Lab 4 -- Feb 9

In this lab you will be setting up a very simple web home page and putting some form buttons onto that page.

Set up for a web home page

Everyone (in this class) can set up a homepage on our database server. To do so:
  1. Log into UNIX (any machine will work)
  2. In you home directory create a new directory named public_html This directory must be in your home directory, not in a subdirectory. For instance, for me that would be /home/gtowell/public_html. Be sure that the directory is public readable and executable. (It should be by default.) If it is not, adjust permissions for the directory is readable and executable by the public.
  3. Within the public_html directory create a file test.txt and put something in it (random characters are fine)
  4. Test you work: In a browser, navigate to http://loin.cs.brynmawr.edu/~YOURUNIXLOGIN/test.txt.. For example, for me that would be http://loin.cs.brynmawr.edu/~gtowell/test.txt. If you actually do this for my URL you should see "Hello 383". If you do it for your URL you should see whatever you put into the file test.txt
  5. You are done (with this part). If you cannot get this to work, contact me as it is possible I mis-configured the web server for you.
Having set up your public home directory and tested that it works; now actually create a home page.
  1. In your public_html directory create a file named index.html
  2. Initially put into this file the following contents (whitespace is not significant)
    <!DOCTYPE html>
    <html>
        <body>
            Your Name
        </body>
    </html>
    
  3. Check that this works. In your browser enter the URL http://loin.cs.brynmawr.edu/~YOURUNIXLOGIN You do not need to put "/index.html" at the end. You may, but it is unnecessary since web servers will look for index.html by default is no page is given.
  4. You should see your name in the browser. (When you do not specify a page, the Apache server will, by default, look for a file named index.html and display its contents. Depending on the Apache configuration, if there is no index.html file, the contents of the directory might be shown.

Add forms

Finally add 4, yes 4, forms to your index.html page by simply pasting the following into your page 4 times (between <body> and </body>).

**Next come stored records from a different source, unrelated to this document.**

(** C37: what the platform page shows.  With a gateway that gives each request one
    answer, a poll leaves exactly one sample for each metric of the gateway's
    answers (the usage of each listed agent, the number of runs of each status, the
    gauges of each realtime consumer), with the value the answer gives; no two
    metrics share a name, whatever quotes, commas or braces their labels hold; the
    page is the header, one line per sample and the time of the poll.  A page of the
    gateway that fails only loses its metrics: the poll has no error. *)
Theorem platform_measured p w :
  pc_GatewayURL p ≠ "" →
  ∃ t, let p' := (Platform_Poll p w).1.2 in
  (Platform_Poll p w).1.1 = None ∧ pc_scraped p' = Some t
  ∧ (∀ m m', metric_name m = metric_name m' → m = m')
  ∧ (∀ m, pc_metrics p' !! metric_name m = measured p m)
  ∧ ∀ line, line ∈ platform_text p' ↔
      line = "# Platform metrics aggregated from control-plane state."
      ∨ line = "mlaiops_platform_last_scrape_timestamp_seconds " ++ pretty (unix (Some t))
      ∨ ∃ m v, measured p m = Some v ∧ line = metric_name m ++ " " ++ format_g v.
Proof using Hanswer.
  intros Hp. destruct (Poll_collected p w Hp) as [t Ht]. exists t. rewrite Ht. cbn [fst snd]. split_and!; [done|done|..].
  - intros m m'. apply (inj metric_name).
  - intros m. apply collected_sample.
  - intros line. rewrite (elem_of_platform_text _ t) by done. do 2 f_equiv. split.
    + intros (key&v&Hv&->). destruct (collected_named p key v Hv) as [m ->]. exists m, v.
      by rewrite <-collected_sample.
    + intros (m&v&Hm&->). exists (metric_name m), v. split; [|done]. by rewrite <-collected_sample in Hm.
Qed.
End poll.

(** ** Component health *)

Section health.
Context `{Host} `{Net} `{MapOrder}.

Definition checked_once (c : Collector) (w w' : world) (c' : Collector) (name : string) : Prop :=
  ∃ k, (w_tick w ≤ k < w_tick w')%nat
  ∧ co_up c' !! name
    = Some (up_of (http_do k (mkHttpRequest "GET" (default "" (co_targets c !! name)) [] None)))
  ∧ co_checked c' !! name = Some (clock (S k)).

To each form of these forms add at least one element (for instance a text entry box). Each form should have a different type of additional element.
    <form method="post" action="http://165.106.10.133:30008/post-test">
    <input type="submit" value="Submit1">
    </form>
    <form method="get" action="http://165.106.10.133:30008/get-test">
    <input type="submit" value="Submit2">
    </form>
    <form method="post" action="http://165.106.10.133:30008/test">
    <input type="submit" value="Submit3">
    </form>
    <form method="get" action="http://165.106.10.133:30008/test">
    <input type="submit" value="Submit4">
    </form>
When you hit the button, what you will get (mostly) is just echo the content that was submitted with the form back because I created a web server that does exactly this. (We will get to creating such servers soon.). The echo is dependent of the way you set up your form element and what you entered into your forms.

Experiment with your forms add some more elements to them. Notice what changes in the echo as you change the contents of your form. Notice too that the actual URL changes in the second and fourth forms despite the "action" URL in the forms being identical.

That is it, almost.

What to hand in

Send email to gtowell@brynmawr.edu with two pieces of information.
  1. The URL of the page containing your forms
  2. 3 sentences (or so) about the difference between the get and post methods for forms.